■ **What you are asked to do**:
Each line of the entries, from the first to the line containing "active = true", is to be transcribed exactly as it stands; include no other lines.

== Study material ==

Lemma callback_redirect_witness :
  PaymentCallbackPage.verifyPayment_effect (Some "abc123") (Some "o1")
    PaymentCallbackPage.initial sample_backend
  = (inr (PaymentCallbackPage.mkState false
            (Some (PaymentCallbackPage.mkResult true
                     "Payment successful! Your order has been confirmed."
                     (Some "o1") (Some "GAB-0001"))),
          Some "/orders/o1?payment=success"),
     sample_backend,
     [PaymentCallbackPage.VerifyPayment "abc123";
      PaymentCallbackPage.GetOrderById "o1"])
  /\ exists oid r,
       PaymentCallbackPage.present (Some "o1") = Some oid
       /\ "/orders/o1?payment=success" = "/orders/" ++ oid ++ "?payment=success"
       /\ PaymentCallbackPage.verificationResult
            (PaymentCallbackPage.mkState false
               (Some (PaymentCallbackPage.mkResult true
                        "Payment successful! Your order has been confirmed."
                        (Some "o1") (Some "GAB-0001")))) = Some r
       /\ PaymentCallbackPage.success r = true.
Proof.
  assert (H : PaymentCallbackPage.verifyPayment_effect (Some "abc123")
                (Some "o1") PaymentCallbackPage.initial sample_backend
              = (inr (PaymentCallbackPage.mkState false
                        (Some (PaymentCallbackPage.mkResult true
                                 "Payment successful! Your order has been confirmed."
                                 (Some "o1") (Some "GAB-0001"))),
                      Some "/orders/o1?payment=success"),
                 sample_backend,
                 [PaymentCallbackPage.VerifyPayment "abc123";
                  PaymentCallbackPage.GetOrderById "o1"]))
    by (vm_compute; reflexivity).
  split; [exact H|].
  exact (callback_redirect (Some "abc123") (Some "o1")
           PaymentCallbackPage.initial sample_backend _ _ _ _ H).
Defined.

Lemma loginAdmin_success_witness :
  exists user doc active role w1 w2 w3,
    sample_loginSchema ngozi_login = AuthService.Valid
    /\ AuthService.account_createEmailPasswordSession "ngozi@gabz.ng"
         "pw-ngozi" sample_directory = (inr tt, w1)
    /\ AuthService.account_get w1 = (inr user, w2)
    /\ AuthService.databases_getDocument "gabz" "admins"
         (AuthService.acc_id user) w2 = (inr doc, w3)
    /\ get doc "isActive" = inr active /\ truthy active = true
    /\ get doc "role" = inr role
    /\ Some (AuthService.authUser_of account_admin "+2348011111111",
             VStr "owner")
       = Some (AuthService.authUser_of user
                 (str_or (AuthService.acc_phone user) EmptyString), role)
    /\ [AuthService.AccountCreateEmailPasswordSession "ngozi@gabz.ng"
          "pw-ngozi";
        AuthService.AccountGet;
        AuthService.DatabasesGetDocument "gabz" "admins" "a1";
        AuthService.DatabasesUpdateDocument "gabz" "admins" "a1"
          (VObj [("lastLogin", VStr "2026-01-01T00:00:00.000Z")])]
       = [AuthService.AccountCreateEmailPasswordSession "ngozi@gabz.ng"
            "pw-ngozi";
          AuthService.AccountGet;
          AuthService.DatabasesGetDocument "gabz" "admins"
            (AuthService.acc_id user);
          AuthService.DatabasesUpdateDocument "gabz" "admins"
            (AuthService.acc_id user)
            (VObj [("lastLogin", VStr "2026-01-01T00:00:00.000Z")])].
Proof.
  refine (loginAdmin_success sample_config sample_loginSchema
            "2026-01-01T00:00:00.000Z" ngozi_login sample_directory
            _ _ _ eq_refl eq_refl).
Defined.

Lemma loginAdmin_denied_logs_out_witness :
  fst (AuthService.loginAdmin sample_config sample_loginSchema
         "2026-01-01T00:00:00.000Z" ada_login sample_directory)
  = (inr (AuthService.failed "Access denied. Admin privileges required."),
     sample_directory)
  /\ fst (AuthService.loginAdmin sample_config sample_loginSchema
            "2026-01-01T00:00:00.000Z" tunde_login sample_directory)
     = (inr (AuthService.failed "Admin account is deactivated"),
        sample_directory).
Proof.
  assert (Hs1 : AuthService.account_createEmailPasswordSession
                  (AuthService.login_email ada_login)
                  (AuthService.login_password ada_login) sample_directory
                = (inr tt, signed_in account_customer sample_directory))
    by (vm_compute; reflexivity).
  assert (Hd1 : AuthService.databases_getDocument
                  (AuthService.databaseId sample_config)
                  (AuthService.collections_adminUsers sample_config)
                  (AuthService.acc_id account_customer)
                  (signed_in account_customer sample_directory)
                = (inl (ServiceError "Document not found"),
                   signed_in account_customer sample_directory))
    by (vm_compute; reflexivity).
  assert (Hs2 : AuthService.account_createEmailPasswordSession
                  (AuthService.login_email tunde_login)
                  (AuthService.login_password tunde_login) sample_directory
                = (inr tt, signed_in account_former_admin sample_directory))
    by (vm_compute; reflexivity).
  assert (Hd2 : AuthService.databases_getDocument
                  (AuthService.databaseId sample_config)
                  (AuthService.collections_adminUsers sample_config)
                  (AuthService.acc_id account_former_admin)
                  (signed_in account_former_admin sample_directory)
                = (inr (VObj [("isActive", VBool false);
                              ("role", VStr "staff")]),
                   signed_in account_former_admin sample_directory))
    by (vm_compute; reflexivity).
  split.
  - rewrite (proj1 (loginAdmin_denied_logs_out sample_config sample_loginSchema
                      "2026-01-01T00:00:00.000Z" ada_login sample_directory
                      _ account_customer _ eq_refl Hs1 eq_refl) _ _ Hd1).
    vm_compute. reflexivity.
  - rewrite (proj2 (loginAdmin_denied_logs_out sample_config sample_loginSchema
                      "2026-01-01T00:00:00.000Z" tunde_login sample_directory
                      _ account_former_admin _ eq_refl Hs2 eq_refl)
                   _ (VBool false) _ Hd2 eq_refl eq_refl).
    vm_compute. reflexivity.
Defined.

Lemma loginAdmin_update_failure_denies_witness :
  AuthService.loginAdmin sample_config sample_loginSchema
    "2026-01-01T00:00:00.000Z" ngozi_login read_only_directory
  = (inr (AuthService.failed "Access denied. Admin privileges required."),
     snd (AuthService.account_deleteSession "current"
            (signed_in account_admin read_only_directory)),
     [AuthService.AccountCreateEmailPasswordSession "ngozi@gabz.ng" "pw-ngozi";
      AuthService.AccountGet;
      AuthService.DatabasesGetDocument "gabz" "admins" "a1";
      AuthService.DatabasesUpdateDocument "gabz" "admins" "a1"
        (VObj [("lastLogin", VStr "2026-01-01T00:00:00.000Z")]);
      AuthService.AccountDeleteSession "current"]).
Proof.
  assert (Hs : AuthService.account_createEmailPasswordSession
                 (AuthService.login_email ngozi_login)
                 (AuthService.login_password ngozi_login) read_only_directory
               = (inr tt, signed_in account_admin read_only_directory))
    by (vm_compute; reflexivity).
  assert (Hd : AuthService.databases_getDocument
                 (AuthService.databaseId sample_config)
                 (AuthService.collections_adminUsers sample_config)
                 (AuthService.acc_id account_admin)
                 (signed_in account_admin read_only_directory)
               = (inr (VObj [("isActive", VBool true); ("role", VStr "owner")]),
                  signed_in account_admin read_only_directory))
    by (vm_compute; reflexivity).
  assert (Hu : AuthService.databases_updateDocument
                 (AuthService.databaseId sample_config)
                 (AuthService.collections_adminUsers sample_config)
                 (AuthService.acc_id account_admin)
                 (VObj [("lastLogin", VStr "2026-01-01T00:00:00.000Z")])
                 (signed_in account_admin read_only_directory)
               = (inl (ServiceError "Read only"),
                  signed_in account_admin read_only_directory))
    by (vm_compute; reflexivity).
  exact (loginAdmin_update_failure_denies sample_config sample_loginSchema
           "2026-01-01T00:00:00.000Z" ngozi_login read_only_directory
           _ account_admin _ _ (VBool true) _ _ _
           eq_refl Hs eq_refl Hd eq_refl eq_refl Hu).
Defined.

Lemma login_account_read_failure_witness :
  AuthService.account_get (signed_in account_customer account_down_directory)
  = (inl (ServiceError "Service unavailable"),
     signed_in account_customer account_down_directory)
  /\ AuthService.loginCustomer sample_loginSchema ada_login
       account_down_directory
     = (inr (AuthService.failed "Invalid email or password"),
        signed_in account_customer account_down_directory,
        [AuthService.AccountCreateEmailPasswordSession
           (AuthService.login_email ada_login)
           (AuthService.login_password ada_login);
         AuthService.AccountGet;
         AuthService.ConsoleError "Login error:"
           (ServiceError "Service unavailable")]).
Proof.
  assert (Hs : AuthService.account_createEmailPasswordSession
                 (AuthService.login_email ada_login)
                 (AuthService.login_password ada_login) account_down_directory
               = (inr tt, signed_in account_customer account_down_directory))
    by (vm_compute; reflexivity).
  assert (Hg : AuthService.account_get
                 (signed_in account_customer account_down_directory)
               = (inl (ServiceError "Service unavailable"),
                  signed_in account_customer account_down_directory))
    by reflexivity.
  split; [exact Hg|].
  exact (proj2 (login_account_read_failure sample_config sample_loginSchema
                  "2026-01-01T00:00:00.000Z" ada_login account_down_directory
                  _ _ _ eq_refl Hs Hg)).
Defined.

Lemma validation_precedes_calls_witness :
  AuthService.loginCustomer sample_loginSchema
    (AuthService.mkLogin EmptyString "pw") sample_directory
  = (inr (AuthService.failed "Invalid email address"), sample_directory, [])
  /\ AuthService.registerCustomer sample_config sample_registrationSchema
       sample_validatePhone "fresh-id"
       (AuthService.mkRegister "bola@example.com" "pw-bola" "Bola" "Ade"
          "08022222222") sample_directory
     = (inr (AuthService.failed
               "Invalid Nigerian phone number format. Use +234XXXXXXXXX"),
        sample_directory, []).
Proof.
  split.
  - exact (proj1 (proj1 (validation_precedes_calls sample_config
                           sample_registrationSchema sample_loginSchema
                           sample_validatePhone "2026-01-01T00:00:00.000Z"
                           "fresh-id" (AuthService.mkLogin EmptyString "pw")
                           bola_signup sample_directory)
                    "Invalid email address" eq_refl)).
  - exact (proj2 (proj2 (validation_precedes_calls sample_config
                           sample_registrationSchema sample_loginSchema
                           sample_validatePhone "2026-01-01T00:00:00.000Z"
                           "fresh-id" ngozi_login
                           (AuthService.mkRegister "bola@example.com"
                              "pw-bola" "Bola" "Ade" "08022222222")
                           sample_directory)) eq_refl eq_refl).
Defined.
(** * CCPM / PMS plugin: the multi-backend API adapter and its command handlers

    A shallow embedding of [src/api-client.js] (class [PMSAPI]), of the
    plugin entry point (class [PMSPlugin]), of [src/config.js] (class
    [ConfigManager]), of the argument parsers of [TaskCommands], of four
    commands of [CriticalChainCommands] and of the formatters they use,
    together with the properties the specification states about them and
    further properties read off the code.

    JavaScript values are an inductive type; objects keep their fields in
    insertion order (query strings depend on it; that JavaScript lists keys
    that are array indices first is not modelled); header sets and endpoint
    tables, which are only ever looked up by key, are finite maps.  Code that
    can raise returns a [completion]; code that mutates [this] threads the
    object through a small state-and-exception monad. *)

From Stdlib Require Import ZArith QArith Qround String Ascii List Lia Lqa.
From stdpp Require Import base strings list gmap.

#[local] Set Warnings "-register-all".
Local Open Scope string_scope.

(** ** JavaScript values *)

Module Js.
(** * ObsPy test launcher ([obspy/core/scripts/runtests.py])

    A shallow embedding of the suite resolver ([_getSuite]), the report
    assembler ([_createReport]), [runTests] and [main], together with the
    properties of the launcher's specification.

    Python dictionaries are finite maps ([gmap]) keyed by strings, the
    interpreter's surroundings (the unittest loader and runner, the import
    system, the [platform] module, the XML-RPC server, the process
    environment) are the fields of a [World], and what the program does to
    the outside is the list of [event]s it emits, in order. *)

From Stdlib Require Import Ascii.
From stdpp Require Import gmap strings list fin_maps.

Local Open Scope Z_scope.
Set Warnings "-register-all,-clear-no-such-hyp".

(** ** Python values and exceptions *)

(** The values that end up inside the report's inner dictionaries: strings,
    tuples (the only kind [isinstance(temp, tuple)] singles out) and, for
    any other object, an integer. *)
Inductive pyval :=
| VStr (s : string)
| VInt (n : Z)
| VTuple (l : list pyval).

(** A raised exception: whether its class derives from [Exception] (what
    [except Exception, e] catches; a bare [except:] catches everything),
    what [str(e)] prints, and the status the process exits with when
    nothing catches it (1, or the code of a [SystemExit]). *)
Record exn := Exn {
  exn_is_Exception : bool;
  exn_str : string;
  exn_exit_status : Z
}.

Definition KeyError (k : string) : exn := Exn true k 1.
Definition TypeError (msg : string) : exn := Exn true msg 1.
Definition IndexError (msg : string) : exn := Exn true msg 1.
(** [None.name] *)
Definition NoneType_AttributeError (name : string) : exn :=
  Exn true ("'NoneType' object has no attribute '" +:+ name +:+ "'") 1.

Inductive result (A : Type) :=
| Ok (a : A)
| Raise (e : exn).
Arguments Ok {A} a.
Arguments Raise {A} e.

Definition ok_of {A} (r : result A) : option A :=
  match r with Ok a => Some a | Raise _ => None end.

(** ** unittest objects *)

(** A test object; [tc_str t] is what [str(t)] returns. Two distinct test
    objects may print alike. *)
Record TestCase := { tc_id : nat; tc_str : string }.

Definition str (t : TestCase) : string := tc_str t.

Inductive TestSuite :=
| Case (t : TestCase)
| Suite (tests : list TestSuite).

(** [ut.suiteClass] is [unittest.TestSuite]. *)
Definition suiteClass (suites : list TestSuite) : TestSuite := Suite suites.

(** The runner's result object, as far as the launcher reads it. *)
Record TestResult := {
  errors : list (TestCase * string);
  failures : list (TestCase * string);
  wasSuccessful : bool
}.

(** ** The report record *)

(** A top-level value of the report: the timestamp or an inner dictionary. *)
Inductive entry :=
| Timestamp (t : Z)
| Dict (d : gmap string pyval).

(** The second argument of [__import__]: the source passes a string in one
    place and a list in the other. *)
Inductive fromlist :=
| FromStr (s : string)
| FromList (l : list string).

(** An imported module, as far as the launcher reads it: the attribute
    [__version__] and the call [coreVersion()]. *)
Record PyModule := {
  mod_version : result pyval;
  mod_coreVersion : result pyval
}.

(** The result of [parser.parse_args()]: the three flags and [parser.largs]. *)
Record Options := {
  opt_verbose : bool;
  opt_quiet : bool;
  opt_report : bool;
  largs : list string
}.

(** ** Effects *)

Inductive event :=
| EPrint (line : string)
| EImport (name : string)
| ELoad (name : string)
| ERun (verbosity : Z) (suite : TestSuite)
| ESend (url : string) (success : bool) (record : gmap string entry).

(** What the launcher calls but does not define. *)
Record World := {
  (** [ut.loadTestsFromName(name, None)] *)
  loadTestsFromName : string -> result TestSuite;
  (** [unittest.TextTestRunner(verbosity=verbosity).run(suite)] *)
  run : Z -> TestSuite -> result TestResult;
  (** [datetime.datetime.now()] *)
  now : Z;
  (** [__import__(name, fromlist=...)] *)
  import_ : string -> fromlist -> result PyModule;
  (** [getattr(platform, func)()] *)
  platform_call : string -> result pyval;
  (** [xmlrpclib.ServerProxy(url).report(success, record)] *)
  report_rpc : string -> bool -> gmap string entry -> result unit;
  (** [os.environ.keys()] *)
  environ_keys : list string;
  (** [__doc__], which is [None] when docstrings are stripped *)
  module_doc : option string;
  (** [OptionParser(usage)] with the three options, then
      [parser.parse_args()]: [-h] and an unknown option end in
      [SystemExit] *)
  parse_args : string -> result Options
}.

(** A computation: its outcome and the events it emitted. An exception
    stops the computation; the events emitted before it stay. *)
Definition M (A : Type) : Type := result A * list event.

Definition ret {A} (a : A) : M A := (Ok a, []).
Definition raise {A} (e : exn) : M A := (Raise e, []).
Definition emit (e : event) : M unit := (Ok tt, [e]).
Definition lift {A} (r : result A) : M A := (r, []).

Definition bind {A B} (m : M A) (f : A -> M B) : M B :=
  match m with
  | (Ok a, t) => let '(r, t') := f a in (r, t ++ t')
  | (Raise e, t) => (Raise e, t)
  end.

#[global] Instance M_ret : MRet M := @ret.
#[global] Instance M_bind : MBind M := fun A B f m => bind m f.

(** [try: body / except: handler] *)
Definition try_except {A} (body : M A) (handler : M A) : M A :=
  match body with
  | (Ok a, t) => (Ok a, t)
  | (Raise _, t) => let '(r, t') := handler in (r, t ++ t')
  end.

(** [try: body / except Exception, e: handler / else: orelse] *)
Definition try_except_Exception_else {A B}
    (body : M A) (handler : exn -> M B) (orelse : M B) : M B :=
  match body with
  | (Ok _, t) => let '(r, t') := orelse in (r, t ++ t')
  | (Raise e, t) =>
      if exn_is_Exception e
      then let '(r, t') := handler e in (r, t ++ t')
      else (Raise e, t)
  end.

(** [for x in l: s = body x s] *)
Fixpoint for_ {A S} (l : list A) (body : A -> S -> M S) (s : S) : M S :=
  match l with
  | [] => ret s
  | x :: l' => s' ← body x s; for_ l' body s'
  end.

Definition print (line : string) : M unit := emit (EPrint line).

(** ** Module constants *)

Definition DEFAULT_MODULES : list string :=
  ["core"; "gse2"; "mseed"; "sac"; "wav"; "signal"; "imaging";
   "xseed"; "seisan"; "sh"]%string.
Definition ALL_MODULES : list string :=
  DEFAULT_MODULES ++ ["fissures"; "arclink"; "seishub"]%string.
Definition DEPENDENCIES : list string :=
  ["numpy"; "scipy"; "matplotlib"; "lxml.etree"; "_omnipy"]%string.

(** ['obspy.%s.tests.suite' % d] *)
Definition suite_name (d : string) : string :=
  "obspy." +:+ d +:+ ".tests.suite".

(** ** [_getSuite] *)

(** Lines 66-75: the names to load. *)
Definition _getSuite_names (tests : list string) : list string :=
  if bool_decide (tests = [])
  then suite_name <$> DEFAULT_MODULES
  else
    foldl (fun names test =>
             let test := if bool_decide (test ∈ DEFAULT_MODULES)
                         then suite_name test else test in
             names ++ [test])
          [] tests.

(** Lines 78-86. *)
Definition _getSuite (w : World) (verbosity : Z) (tests : list string)
    : M TestSuite :=
  let names := _getSuite_names tests in
  suites ← for_ names (fun name suites =>
    try_except
      (emit (ELoad name);;
       s ← lift (loadTestsFromName w name);
       mret (suites ++ [s]))
      (if bool_decide (verbosity ≠ 0)
       then print ("Cannot import test suite for module " +:+ name);;
            mret suites
       else mret suites)) [];
  mret (suiteClass suites).

(** ** [_createReport] *)

(** [s.split(sep)] for a one-character separator. *)
Fixpoint split (sep : ascii) (s : string) : list string :=
  match s with
  | EmptyString => [EmptyString]
  | String c s' =>
      if decide (c = sep) then EmptyString :: split sep s'
      else match split sep s' with
           | [] => [String c EmptyString]
           | h :: t => String c h :: t
           end
  end.

(** [sep.join(l)] for a one-character separator. *)
Fixpoint join (sep : ascii) (l : list string) : string :=
  match l with
  | [] => EmptyString
  | x :: l' =>
      match l' with
      | [] => x
      | _ :: _ => x +:+ String sep (join sep l')
      end
  end.

(** [s.strip()]: white space is removed at both ends. *)
Definition is_space (c : ascii) : bool :=
  bool_decide (c ∈ [" "; "009"; "010"; "011"; "012"; "013"]%char).

Fixpoint lstrip (s : string) : string :=
  match s with
  | EmptyString => EmptyString
  | String c s' => if is_space c then lstrip s' else s
  end.

Definition strip (s : string) : string :=
  String.rev (lstrip (String.rev (lstrip s))).

(** [result[k1][k2] = v]: the inner dictionary is looked up first. *)
Definition setitem2 (result : gmap string entry) (k1 k2 : string) (v : pyval)
    : M (gmap string entry) :=
  match result !! k1 with
  | Some (Dict d) => ret (<[k1 := Dict (<[k2 := v]> d)]> result)
  | Some (Timestamp _) =>
      raise (TypeError "object does not support item assignment")
  | None => raise (KeyError k1)
  end.

(** [temp[0]] on a tuple. *)
Definition getitem0 (l : list pyval) : M pyval :=
  match l with
  | x :: _ => ret x
  | [] => raise (IndexError "tuple index out of range")
  end.

Definition PLATFORM_FUNCS : list string :=
  ["system"; "node"; "release"; "version"; "machine"; "processor";
   "python_version"; "python_implementation"; "python_compiler";
   "architecture"]%string.

Definition REPORT_URL : string := "http://localhost:8000/".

===

■ **Expected answer**:
Lemma callback_redirect_witness :
  PaymentCallbackPage.verifyPayment_effect (Some "abc123") (Some "o1")
    PaymentCallbackPage.initial sample_backend
  = (inr (PaymentCallbackPage.mkState false
            (Some (PaymentCallbackPage.mkResult true
                     "Payment successful! Your order has been confirmed."
                     (Some "o1") (Some "GAB-0001"))),
          Some "/orders/o1?payment=success"),
     sample_backend,
     [PaymentCallbackPage.VerifyPayment "abc123";
      PaymentCallbackPage.GetOrderById "o1"])
  /\ exists oid r,
       PaymentCallbackPage.present (Some "o1") = Some oid
       /\ "/orders/o1?payment=success" = "/orders/" ++ oid ++ "?payment=success"
       /\ PaymentCallbackPage.verificationResult
            (PaymentCallbackPage.mkState false
               (Some (PaymentCallbackPage.mkResult true
                        "Payment successful! Your order has been confirmed."
                        (Some "o1") (Some "GAB-0001")))) = Some r
       /\ PaymentCallbackPage.success r = true.
Proof.
  assert (H : PaymentCallbackPage.verifyPayment_effect (Some "abc123")
                (Some "o1") PaymentCallbackPage.initial sample_backend
              = (inr (PaymentCallbackPage.mkState false
                        (Some (PaymentCallbackPage.mkResult true
                                 "Payment successful! Your order has been confirmed."
                                 (Some "o1") (Some "GAB-0001"))),
                      Some "/orders/o1?payment=success"),
                 sample_backend,
                 [PaymentCallbackPage.VerifyPayment "abc123";
                  PaymentCallbackPage.GetOrderById "o1"]))
    by (vm_compute; reflexivity).
  split; [exact H|].
  exact (callback_redirect (Some "abc123") (Some "o1")
           PaymentCallbackPage.initial sample_backend _ _ _ _ H).
Defined.

Lemma loginAdmin_success_witness :
  exists user doc active role w1 w2 w3,
    sample_loginSchema ngozi_login = AuthService.Valid
    /\ AuthService.account_createEmailPasswordSession "ngozi@gabz.ng"
         "pw-ngozi" sample_directory = (inr tt, w1)
    /\ AuthService.account_get w1 = (inr user, w2)
    /\ AuthService.databases_getDocument "gabz" "admins"
         (AuthService.acc_id user) w2 = (inr doc, w3)
    /\ get doc "isActive" = inr active /\ truthy active = true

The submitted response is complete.